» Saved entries
(* ===== verification/BitblastCorrect.v ===== *)
(** * Correctness of the bit-blasting strategies

    First the circuits of [BitblastStrategies] on their own (equality, the
    recursive divider, the barrel shifters), then every strategy of the two
    tables: started with a bit-blaster whose callbacks are correct, it returns
    bits that denote the value of the term. *)

From S2P Require Import Prelude Integer BitVector Node BitblastUtils BitblastStrategies.
Local Open Scope Z_scope.

Section circuits.
Context {T : Type} {O : BitOps T} {den : T -> bool -> Prop} {D : BitDen O den}.
Abbreviation bvden := (bvden den).

Lemma bvden_eq l z z' : bvden l z -> z = z' -> bvden l z'.
Proof. by intros ? ->. Qed.

Lemma testbit_if (c : bool) p q i :
  Z.testbit (if c then p else q) i = if c then Z.testbit p i else Z.testbit q i.
Proof. by destruct c. Qed.

Lemma den_ite_not c a b z x y :
  den c z -> den a x -> den b y -> den (mkIte (mkNot c) a b) (if z then y else x).
Proof.
  intros Hc Ha Hb. replace (if z then y else x) with (if negb z then x else y) by (by destruct z).
  by apply den_ite; [apply den_not | |].
Qed.

Lemma bits_iff_ok a b x y :
  length a = length b -> bvden a x -> bvden b y ->
  exists l, bits_iff a b = Ok l /\ length l = length a /\ bvden l (Sem.bnot (zlen a) (Z.lxor x y)).
Proof.
  intros Hab Ha Hb. destruct (push_loop (den:=den) (length a)
    (fun i l => x ← vget a i; y ← vget b i; Ok (l ++ [mkIff x y])) (Z.lnot (Z.lxor x y)))
    as (l & Hl & Hlen & Hd).
  - intros i l Hi _. destruct (bvden_get a x i Ha) as (ta & -> & Hta); [lia |].
    destruct (bvden_get b y i Hb) as (tb & -> & Htb); [lia |]. eexists. split; [done |].
    rewrite Z.lnot_spec, Z.lxor_spec by lia.
    replace (negb (xorb _ _)) with (Bool.eqb (Z.testbit x (Z.of_nat i)) (Z.testbit y (Z.of_nat i)))
      by (by repeat destruct (Z.testbit _ _)).
    by apply den_iff.
  - exists l. split; [done |]. split; [done |]. unfold zlen, Sem.bnot. rewrite <- lnot_mod; [done | lia |].
    destruct Ha as [Hx _], Hb as [Hy _]. unfold zlen in *. rewrite <- Hab in Hy. apply wf_lxor; lia.
Qed.

(** The conjunction of the bits tells whether they are all ones. *)
Lemma mkAndV_ok l z :
  bvden l z -> (1 <= length l)%nat ->
  exists t, mkAndV l = Ok t /\ den t (z =? 2 ^ zlen l - 1).
Proof.
  intros [Hr Hd] Hlen.
  assert (Forall2 den l (map (fun i => Z.testbit z (Z.of_nat i)) (seq 0 (length l)))) as HF.
  { apply Forall2_same_length_lookup. split; [by rewrite length_map, length_seq |].
    intros i t b Ht Hb. rewrite list_lookup_fmap in Hb. pose proof (lookup_lt_Some _ _ _ Ht).
    rewrite lookup_seq_lt in Hb by done. injection Hb as <-. by apply Hd. }
  destruct (den_andV l _ ltac:(by destruct l; cbn in *; [lia |]) HF) as (t & Ht & Hden).
  exists t. split; [done |]. replace (z =? _) with
    (forallb id (map (fun i => Z.testbit z (Z.of_nat i)) (seq 0 (length l)))); [done |].
  apply eq_iff_eq_true. rewrite Z.eqb_eq, forallb_forall. split.
  - intros H. apply (bits_eq_below (zlen l)); [done | unfold zlen; pose proof (pow2_ge1 (zlen l)); unfold zlen in *; lia |].
    intros i Hi. change (2 ^ zlen l - 1) with (Z.pred (2 ^ zlen l)). rewrite <- Z.ones_equiv, Z.ones_spec_low by lia. apply (H (Z.testbit z i)). apply in_map_iff. exists (Z.to_nat i).
    rewrite Z2Nat.id by lia. split; [done |]. apply in_seq. unfold zlen in *. lia.
  - intros -> b. rewrite in_map_iff. intros (i & <- & Hi%in_seq).
    change (2 ^ zlen l - 1) with (Z.pred (2 ^ zlen l)). rewrite <- Z.ones_equiv. apply Z.ones_spec_low. unfold zlen. lia.
Qed.

(** A loop that pushes one bit on each of two vectors. *)
Lemma push_loop2 n body z w :
  (forall i l m, (i < n)%nat -> exists t u, body i (l, m) = Ok (l ++ [t], m ++ [u]) /\
     den t (Z.testbit z (Z.of_nat i)) /\ den u (Z.testbit w (Z.of_nat i))) ->
  exists l m, for_from n 0 body ([], []) = Ok (l, m) /\ length l = n /\ length m = n /\
    bvden l (z mod 2 ^ Z.of_nat n) /\ bvden m (w mod 2 ^ Z.of_nat n).
Proof.
  intros Hb.
  destruct (for_from_inv (fun k '(l, m) => length l = k /\ length m = k /\
      bvden l (z mod 2 ^ Z.of_nat k) /\ bvden m (w mod 2 ^ Z.of_nat k)) body n 0 ([], []))
    as ([l m] & Hl & Hinv).
  - do 2 (split; [done |]). rewrite Z.pow_0_r, !Z.mod_1_r. split; apply bvden_nil.
  - intros k [l m] Hk (Hl & Hm & Hdl & Hdm). destruct (Hb k l m) as (t & u & -> & Ht & Hu); [lia |].
    eexists. split; [done |]. cbv beta iota. rewrite !length_app, Hl, Hm. cbn [length].
    replace (k + 1)%nat with (S k) by lia. do 2 (split; [done |]).
    replace (Z.of_nat (S k)) with (zlen (l ++ [t])) at 1 by (rewrite zlen_app; unfold zlen; cbn; lia).
    replace (Z.of_nat (S k)) with (zlen (m ++ [u])) by (rewrite zlen_app; unfold zlen; cbn; lia).
    split; apply bvden_snoc; unfold zlen; rewrite ?Hl, ?Hm; done.
  - exists l, m. done.
Qed.

(** Setting the lowest bit of an even number. *)
Lemma bvden_insert0 l k t c n :
  length l = n -> (1 <= n)%nat -> bvden l ((2 * k) mod 2 ^ Z.of_nat n) -> den t c ->
  bvden (<[0%nat:=t]> l) ((2 * k + Z.b2z c) mod 2 ^ Z.of_nat n).
Proof.
  intros Hl Hn [_ Hd] Ht. replace (Z.of_nat n) with (zlen (<[0%nat:=t]> l))
    by (unfold zlen; rewrite length_insert; lia).
  apply bvden_intro. intros i u Hi. destruct i as [|i].
  - rewrite list_lookup_insert_eq in Hi by lia. injection Hi as <-.
    by rewrite Z.testbit_0_r.
  - rewrite list_lookup_insert_ne in Hi by done. pose proof (lookup_lt_Some _ _ _ Hi).
    specialize (Hd _ _ Hi). rewrite testbit_mod_pow2, (proj2 (Z.ltb_lt _ _)) in Hd by lia. cbn in Hd.
    replace (Z.of_nat (S i)) with (Z.succ (Z.of_nat i)) in * by lia.
    rewrite Z.testbit_succ_r by lia. replace (2 * k) with (2 * k + Z.b2z false) in Hd by (cbn; lia).
    by rewrite Z.testbit_succ_r in Hd by lia.
Qed.

(** One step of long division: from the quotient and remainder of [x / 2]. *)
Lemma div_step x y q1 r1 :
  0 <= x -> 0 < y -> q1 = x / 2 / y -> r1 = (x / 2) mod y ->
  let r2 := 2 * r1 + Z.b2z (Z.testbit x 0) in
  0 <= r2 <= x /\ 0 <= q1 /\
  x / y = 2 * q1 + Z.b2z (y <=? r2) /\ x mod y = (if y <=? r2 then r2 - y else r2).
Proof.
  intros Hx Hy Hq Hr r2.
  assert (x = 2 * (x / 2) + Z.b2z (Z.testbit x 0)) as Ex.
  { rewrite Z.bit0_mod. apply Z.div_mod. lia. }
  pose proof (Z.div_mod (x / 2) y ltac:(lia)) as Ed. pose proof (Z.mod_pos_bound (x / 2) y Hy).
  assert (0 <= x / 2 / y) by (apply Z.div_pos; [apply Z.div_pos; lia | lia]).
  rewrite <- Hq, <- Hr in *. assert (0 <= Z.b2z (Z.testbit x 0) <= 1) by (destruct (Z.testbit x 0); cbn; lia).
  assert (x = y * (2 * q1) + r2) as E2 by (unfold r2; lia).
  split; [unfold r2; nia |]. split; [lia |]. destruct (Z.leb_spec y r2); cbn [Z.b2z].
  - split; [symmetry; apply (Z.div_unique _ _ _ (r2 - y)); [left; unfold r2 in *; lia | lia]
           | symmetry; apply (Z.mod_unique _ _ (2 * q1 + 1)); [left; unfold r2 in *; lia | lia]].
  - split; [symmetry; apply (Z.div_unique _ _ _ r2); [left; unfold r2 in *; lia | lia]
           | symmetry; apply (Z.mod_unique _ _ (2 * q1)); [left; unfold r2 in *; lia | lia]].
Qed.

(** The values the circuit below selects are the quotient and the remainder. *)
Lemma div_result x y n q1 r1 :
  0 <= x < 2 ^ Z.of_nat n -> 0 < y < 2 ^ Z.of_nat n -> q1 = x / 2 / y -> r1 = (x / 2) mod y ->
  let N := 2 ^ Z.of_nat n in
  let r3 := ((2 * r1) mod N + Z.b2z (Z.testbit x 0)) mod N in
  (if y <=? x then (2 * q1 + Z.b2z (y <=? r3)) mod N else 0) mod N = x / y /\
  (if y <=? x then (if y <=? r3 then (r3 - y) mod N else r3) mod N else x) mod N = x mod y.
Proof.
  intros Hx Hy Hq Hr N r3. destruct (div_step x y q1 r1) as (Hr2 & Hq1 & Hdiv & Hmod); [lia | lia | done | done |].
  assert (0 <= r1) by (pose proof (Z.mod_pos_bound (x / 2) y); lia).
  assert (0 <= Z.b2z (Z.testbit x 0) <= 1) by (destruct (Z.testbit x 0); cbn; lia).
  assert (r3 = 2 * r1 + Z.b2z (Z.testbit x 0)) as E3.
  { unfold r3, N. rewrite (Z.mod_small (2 * r1)) by lia. apply Z.mod_small. lia. }
  rewrite <- E3 in *. clearbody r3.
  assert (0 <= x / y <= x) by (split; [apply Z.div_pos; lia | apply Z.div_le_upper_bound; nia]).
  pose proof (Z.mod_pos_bound x y). destruct (Z.leb_spec y x).
  - rewrite <- Hdiv, !(Z.mod_small (x / y)) by (unfold N; lia). split; [done |].
    rewrite Hmod. fold N in Hx, Hy. clearbody N. destruct (Z.leb_spec y r3).
    + rewrite !(Z.mod_small (r3 - y)) by lia. done.
    + rewrite !(Z.mod_small r3) by lia. done.
  - rewrite Z.div_small, !Z.mod_small by (unfold N in *; lia). done.
Qed.

(** Adding the complement of [b] and one subtracts, and the carry-out compares. *)
Lemma subtract_ok n (a b not_b : list T) x y :
  length a = n -> length not_b = n -> 0 <= y < 2 ^ Z.of_nat n ->
  bvden a x -> bvden not_b (Sem.bnot (zlen b) y) -> length b = n ->
  exists l co, rippleCarryAdder a not_b [] mkTrue = Ok (l, co) /\ length l = n /\
    bvden l ((x - y) mod 2 ^ Z.of_nat n) /\ den co (y <=? x).
Proof.
  intros Hla Hlnb Hy Ha Hnb Hlb.
  destruct (rippleCarryAdder_ok a not_b _ _ mkTrue true ltac:(lia) Ha Hnb den_true)
    as (l & co & -> & Hl & Hd & Hco).
  exists l, co. unfold zlen, Sem.bnot in *. rewrite Hla, Hlb in *. cbn [Z.b2z] in *.
  split; [done |]. split; [done |]. split.
  - eapply bvden_eq; [exact Hd |].
    replace (x + (2 ^ Z.of_nat n - 1 - y) + 1) with (x - y + 1 * 2 ^ Z.of_nat n) by lia.
    apply Z.mod_add. lia.
  - replace (y <=? x) with (2 ^ Z.of_nat n <=? x + (2 ^ Z.of_nat n - 1 - y) + 1); [done |].
    destruct (Z.leb_spec (2 ^ Z.of_nat n) (x + (2 ^ Z.of_nat n - 1 - y) + 1)), (Z.leb_spec y x); lia.
Qed.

» EXERCISE DETAILS
Return a copy of each line in the records above that has "pred" in it.

» OUTPUT BELOW
    intros i Hi. change (2 ^ zlen l - 1) with (Z.pred (2 ^ zlen l)). rewrite <- Z.ones_equiv, Z.ones_spec_low by lia. apply (H (Z.testbit z i)). apply in_map_iff. exists (Z.to_nat i).
    change (2 ^ zlen l - 1) with (Z.pred (2 ^ zlen l)). rewrite <- Z.ones_equiv. apply Z.ones_spec_low. unfold zlen. lia.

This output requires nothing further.